* _EXERCISE DATA_:
####
Definition is_event (rec : urecord) : bool := bool_decide (rec.(Type_) ∈ [SessionOpen; SessionClose]).

(** The viewer totals that changed since they were acknowledged. *)
Definition changed (r : usageReporter) : gmap string viewerTotal :=
  filter (fun kv => (kv.2.(sent) && bool_decide (kv.2.(total) = kv.2.(reported))) = false) r.(viewers).

Definition viewer_record (run : string) (now : Time) (k : string) (t : viewerTotal) : urecord :=
  mkRecord Viewers "" run k (usageMetrics t.(total)) "" (timestamp now).

(** [flush] up to the first send: the records to send, in order, and the viewer
    totals among them. *)
Definition flush_take (now : Time) (r : usageReporter) : list urecord * gmap string Bytes * usageReporter :=
  let vs := shuffle ((map_to_list (map_imap (fun k t => Some (viewer_record r.(runID) now k t)) (changed r))).*2) in
  let all := filter (fun e => e.(Type_) = SessionOpen) r.(events) ++ shuffle ((map_to_list r.(latest)).*2) ++
             vs ++ filter (fun e => e.(Type_) = SessionClose) r.(events) in
  (all, total <$> changed r, set_latest ∅ (set_events [] r)).

Definition acknowledge_one (totals : gmap string Bytes) (r : usageReporter) (rec : urecord) : usageReporter :=
  if bool_decide (rec.(Type_) = Viewers) then
    match r.(viewers) !! rec.(KID) with
    | None => r
    | Some t => set_viewers (<[rec.(KID) := mkTotal t.(total) (default no_bytes (totals !! rec.(KID))) true]>
                              r.(viewers)) r
    end
  else r.

Definition acknowledge (batch : list urecord) (totals : gmap string Bytes) (r : usageReporter) : usageReporter :=
  foldl (acknowledge_one totals) r batch.

Definition requeue_one (r : usageReporter) (rec : urecord) : usageReporter :=
  if bool_decide (rec.(Type_) = Viewers) || is_event rec then r
  else match r.(latest) !! rec.(SessionID), r.(sessions) !! rec.(SessionID) with
       | None, Some _ => set_latest (<[rec.(SessionID) := rec]> r.(latest)) r
       | _, _ => r
       end.

Definition requeue (unsent : list urecord) (r : usageReporter) : list urecord * usageReporter :=
  let r1 := foldl requeue_one r unsent in
  let '(dropped, kept) := cap_events (filter (fun e => is_event e = true) unsent ++ r1.(events)) in
  (dropped, set_events kept r1).

(** What the receiver answered one batch. *)
Inductive outcome := Accepted | Malformed | Failed.

(** The loop of [flush] from the batch at the head of [all]: the batches
    answered and why it stopped. [fuel] bounds the number of batches. *)
Fixpoint flush_loop (fuel : nat) (send : list urecord -> outcome) (all : list urecord)
    (totals : gmap string Bytes) (r : usageReporter) :
    option (bool * list (list urecord) * list urecord * usageReporter) :=
  match all, fuel with
  | [], _ => Some (true, [], [], r)
  | _ :: _, O => None
  | _ :: _, S f =>
      let batch := take maxBatchRecords all in
      match send batch with
      | Failed => let '(dropped, r') := requeue all r in Some (false, [], dropped, r')
      | _ => '(ok, batches, dropped, r') ← flush_loop f send (drop maxBatchRecords all) totals (acknowledge batch totals r);
             Some (ok, batch :: batches, dropped, r')
      end
  end.

Definition flush (send : list urecord -> outcome) (now : Time) (r : usageReporter) :=
  let '(all, totals, r1) := flush_take now r in
  flush_loop (length all) send all totals r1.

(** ** Interleavings *)

Inductive uop :=
| Open (id k : string) (pub : bool)
| Publishing (id : string)
| Revalidated (id : string) (b : Bytes) (live : bool)
| Close (id : string) (b : Bytes) (reason : string)
| ForgetStale
| FlushTake
| FlushBatch (o : outcome)
| Tick (d : Duration).

(** The reporter, the clock, the flush under way (what it has still to send and
    its totals), what was answered by the receiver, and what was dropped. *)
Record world := mkWorld {
  rep : usageReporter;
  now : Time;
  flight : option (list urecord * gmap string Bytes);
  answered : list urecord;
  dropped : list urecord
}.

Definition set_rep (r : usageReporter) (d : list urecord) (x : world) : world :=
  mkWorld r x.(now) x.(flight) x.(answered) (x.(dropped) ++ d).

Definition exec (o : uop) (x : world) : world :=
  let r := x.(rep) in
  match o with
  | Open id k pub => let '(d, r') := open id k pub x.(now) r in set_rep r' d x
  | Publishing id => let '(d, r') := publishing id x.(now) r in set_rep r' d x
  | Revalidated id b live => set_rep (revalidated id b live x.(now) r) [] x
  | Close id b reason => let '(_, d, r') := close id b reason x.(now) r in set_rep r' d x
  | ForgetStale => set_rep (forgetStale x.(now) r) [] x
  | FlushTake =>
      match x.(flight) with
      | Some _ => x
      | None => let '(all, totals, r') := flush_take x.(now) r in
                mkWorld r' x.(now) (Some (all, totals)) x.(answered) x.(dropped)
      end
  | FlushBatch oc =>
      match x.(flight) with
      | None => x
      | Some ([], _) => mkWorld r x.(now) None x.(answered) x.(dropped)
      | Some (all, totals) =>
          let batch := take maxBatchRecords all in
          match oc with
          | Failed => let '(d, r') := requeue all r in
                      mkWorld r' x.(now) None x.(answered) (x.(dropped) ++ d)
          | _ => mkWorld (acknowledge batch totals r) x.(now) (Some (drop maxBatchRecords all, totals))
                         (x.(answered) ++ batch) x.(dropped)
          end
      end
  | Tick d => mkWorld r (x.(now) + Z.max 0 d) x.(flight) x.(answered) x.(dropped)
  end.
####
Return, please, the lines of the data from the first through the line containing "Definition flush_take (now", both kept, exactly as they stand and nothing more.

* _RESPONSE TO THIS EXERCISE_:
Definition is_event (rec : urecord) : bool := bool_decide (rec.(Type_) ∈ [SessionOpen; SessionClose]).

(** The viewer totals that changed since they were acknowledged. *)
Definition changed (r : usageReporter) : gmap string viewerTotal :=
  filter (fun kv => (kv.2.(sent) && bool_decide (kv.2.(total) = kv.2.(reported))) = false) r.(viewers).

Definition viewer_record (run : string) (now : Time) (k : string) (t : viewerTotal) : urecord :=
  mkRecord Viewers "" run k (usageMetrics t.(total)) "" (timestamp now).

(** [flush] up to the first send: the records to send, in order, and the viewer
    totals among them. *)
Definition flush_take (now : Time) (r : usageReporter) : list urecord * gmap string Bytes * usageReporter :=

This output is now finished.